Por: Juan Russo
Se cumplen este año, cuatro décadas de la instauración de una democracia de masas, representativa y liberal. El orden político mixto que inició entonces en Argentina, implicó la convergencia de tres componentes con diferentes orígenes y desarrollos: la democracia como voluntad popular, las instituciones de representación política y los derechos liberales. En Occidente, la democracia tiene su origen en la antigüedad ateniense, e integró mecanismos de autogobierno, donde el concepto de representación moderna no tuvo espacio.
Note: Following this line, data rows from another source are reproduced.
Lemma split_app sep s r : sep ∉ s → split sep (s ++ sep :: r) = s :: split sep r.
Proof.
  induction s as [|c s IH]; simpl.
  - by rewrite N.eqb_refl.
  - rewrite not_elem_of_cons. intros [Hne Hs].
    rewrite (proj2 (N.eqb_neq c sep)) by done. by rewrite IH.
Qed.

Lemma trim_idemp s : trim (trim s) = trim s.
Proof. apply strip_idemp. Qed.

Lemma trim_space s : trim (space :: s) = trim s.
Proof.
  unfold trim.
  change (strip_start is_space (space :: s))
    with (if is_space space then strip_start is_space s else space :: s).
  by replace (is_space space) with true by by vm_compute.
Qed.

(** X27.  Every tag [handleSubmit] sends is non-empty, has no white space at
    either end and no comma in it. *)
Theorem tagArray_clean tags : Forall clean_tag (tagArray tags).
Proof.
  apply Forall_forall. intros t. unfold tagArray.
  intros [Hlen (p & -> & Hp)%list_elem_of_fmap]%list_elem_of_filter.
  split; [|split].
  - intros Hnil. rewrite Hnil in Hlen. simpl in Hlen. lia.
  - apply trim_idemp.
  - intros Hc%elem_of_trim. by apply split_pieces in Hp.
Qed.

Lemma split_join x ts :
  Forall clean_tag (x :: ts) →
  split comma (join [comma; space] (x :: ts)) = x :: (cons space <$> ts).
Proof.
  revert x. induction ts as [|y ts IH]; intros x Hclean.
  - apply Forall_cons in Hclean as [(_ & _ & Hx) _]. by apply split_whole.
  - apply Forall_cons in Hclean as [(_ & _ & Hx) Hclean].
    change (join [comma; space] (x :: y :: ts))
      with (x ++ comma :: space :: join [comma; space] (y :: ts)).
    rewrite split_app by done. f_equal.
    change (split comma (space :: join [comma; space] (y :: ts)))
      with (match split comma (join [comma; space] (y :: ts)) with
            | piece :: pieces => (space :: piece) :: pieces
            | [] => [[space]]
            end).
    by rewrite IH.
Qed.
Lemma dispatch_skips `{E : re.Engine} (a : Author) (content : string)
    (before rest : list Trigger.t) (w : World) :
  Forall (fun t' => fst (Trigger.check t' a content (rng w)) = Ok None) before ->
  Pal.dispatch a content (before ++ rest) w = Pal.dispatch a content rest w.
Proof.
  induction 1 as [| t' before Ht' _ IH]; [reflexivity |].
  cbn [app Pal.dispatch]. unfold bind at 1, Pal.check.
  rewrite (check_None_keeps_rng _ _ _ _ Ht'), set_rng_same. exact IH.
Qed.

Lemma dispatch_answers `{E : re.Engine} (a : Author) (content : string)
    (t : Trigger.t) (after : list Trigger.t) (w : World) (r : Response)
    (g' : Rng) :
  Trigger.check t a content (rng w) = (Ok (Some r), g') ->
  Pal.dispatch a content (t :: after) w = reply_outcome w a t r g'.
Proof.
  intros Hc. cbn [Pal.dispatch]. unfold bind at 1, Pal.check. rewrite Hc.
  unfold reply_outcome, Pal.get_trigger_folder.
  destruct (file r) as [f |]; [| reflexivity].
  unfold bind, open_rb. cbn [files set_rng].
  now destruct (file_exists (files w) (Trigger.name t, f)).
Qed.


(** C3.  A message whose content starts with neither form of the mention of
    the bot's user changes nothing: no reply is sent, no random number is
    drawn, and this for every registry and every regular-expression engine. *)
Theorem on_message_unaddressed `{E : re.Engine} (message : Message)
    (w : World) :
  String.prefix (mention_token (user_id w) false) (content message) = false ->
  String.prefix (mention_token (user_id w) true) (content message) = false ->
  Pal.on_message message w = (Ok tt, w).
Proof.
  intros Hplain Hbang. unfold Pal.on_message.
  destruct (bot (author message)); [reflexivity |].
  unfold bind, get.
  destruct (mention_match (user_id w) (content message)) as [group0 |] eqn:Hm;
    [| reflexivity].
  apply mention_match_Some in Hm.
  destruct Hm as (bang & k & rest & -> & Hc & _).
  rewrite Hc, append_assoc in Hplain, Hbang.
  destruct bang.
  - now rewrite prefix_app in Hbang.
  - now rewrite prefix_app in Hplain.
Qed.

(** C9 (amended).  For a user's message that starts with a mention of the
    bot's user, the text given to the rules is what follows the mention with
    its leading spaces removed: it does not start with a space. *)
Theorem on_message_strips_spaces `{E : re.Engine} (message : Message)
    (w : World) (bang : bool) (tail : string) :
  bot (author message) = false ->
  content message = mention_token (user_id w) bang ++ tail ->
  exists k remaining,
    tail = spaces k ++ remaining /\
    starts_with_space remaining = false /\
    Pal.on_message message w
    = Pal.dispatch (author message) remaining (values (triggers w)) w.
Proof.
  intros Hbot Hc.
  destruct (leading_spaces_split tail) as (remaining & Htail & Hrem).
  assert (Hk : exists k, leading_spaces tail = spaces k).
  { clear. induction tail as [| c s (k & IH)]; [now exists 0 |].
    destruct c as [[] [] [] [] [] [] [] []]; try (now exists 0).
    simpl. rewrite IH. now exists (S k). }
  destruct Hk as (k & Hk). rewrite Hk in Htail.
  exists k, remaining. split; [assumption |]. split; [assumption |].
  unfold Pal.on_message. rewrite Hbot. unfold bind at 1, get.
  rewrite Hc, Htail, mention_match_token by assumption.
  now rewrite <- append_assoc, drop_app.
Qed.



Lemma on_message_unaddressed_witness :
  Pal.on_message (E := Literal.engine) plain_message
    (world_of [default_trigger; greet] [])
  = (Ok tt, world_of [default_trigger; greet] []).
Proof.
  apply (on_message_unaddressed (E := Literal.engine) plain_message
           (world_of [default_trigger; greet] []));
    reflexivity.
Defined.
Por su parte, la representación política nació y se afianzó, primero como deber y después como derecho, en la Baja edad media, entre el 1300 y el 1500. Por último, el liberalismo surgido en el siglo XVII, como un vigoroso proyecto de defensa de los derechos civiles a través del Estado (los liberales consideraron al Estado como estructura fundamental para asegurar una sociedad libre), fue protagonista de las revoluciones de fines de los siglos XVII en Inglaterra y XVIII, en Francia y Estados Unidos.
En esas revoluciones, y en sus resultados institucionales, confluyeron los proyectos de democracia como voluntad popular con la constitución de una sociedad libre. El mecanismo articulador que entonces se puso en marcha, fue la representación política que evolucionó hacia la representación democrática. Esto es, la representación dejaba de ser, como en la Edad media, una mediación con el pueblo frente al soberano (el rey), y se transformaba en representación del propio soberano (el pueblo). Esta difícil (e improbable) convergencia tardó, como advierte Max Weber en sus escritos sobre Rusia, milenios en realizarse. El siglo XX mostró, en Argentina después de la tercera década (y en Europa después de la segunda), que un orden basado en esa convergencia no sólo era infrecuente, sino de gran fragilidad. La democracia representativa y liberal de masas implicó desde el comienzo, un trípode cargado de tensiones. Las exigencias de cada uno de los términos (democracia, liberalismo y representación) funcionaron con relativa armonía cuando los resultados de las políticas producían crecimiento y satisfacción relativa para la mayoría. Por el contrario, las crisis económicas activaron, como en 1929 (y más recientemente en el 2008), las tensiones del difícil trípode, favoreciendo el debilitamiento de alguno de los componentes, y como ocurrió en 1930 en Argentina, el derrumbe del orden político mixto.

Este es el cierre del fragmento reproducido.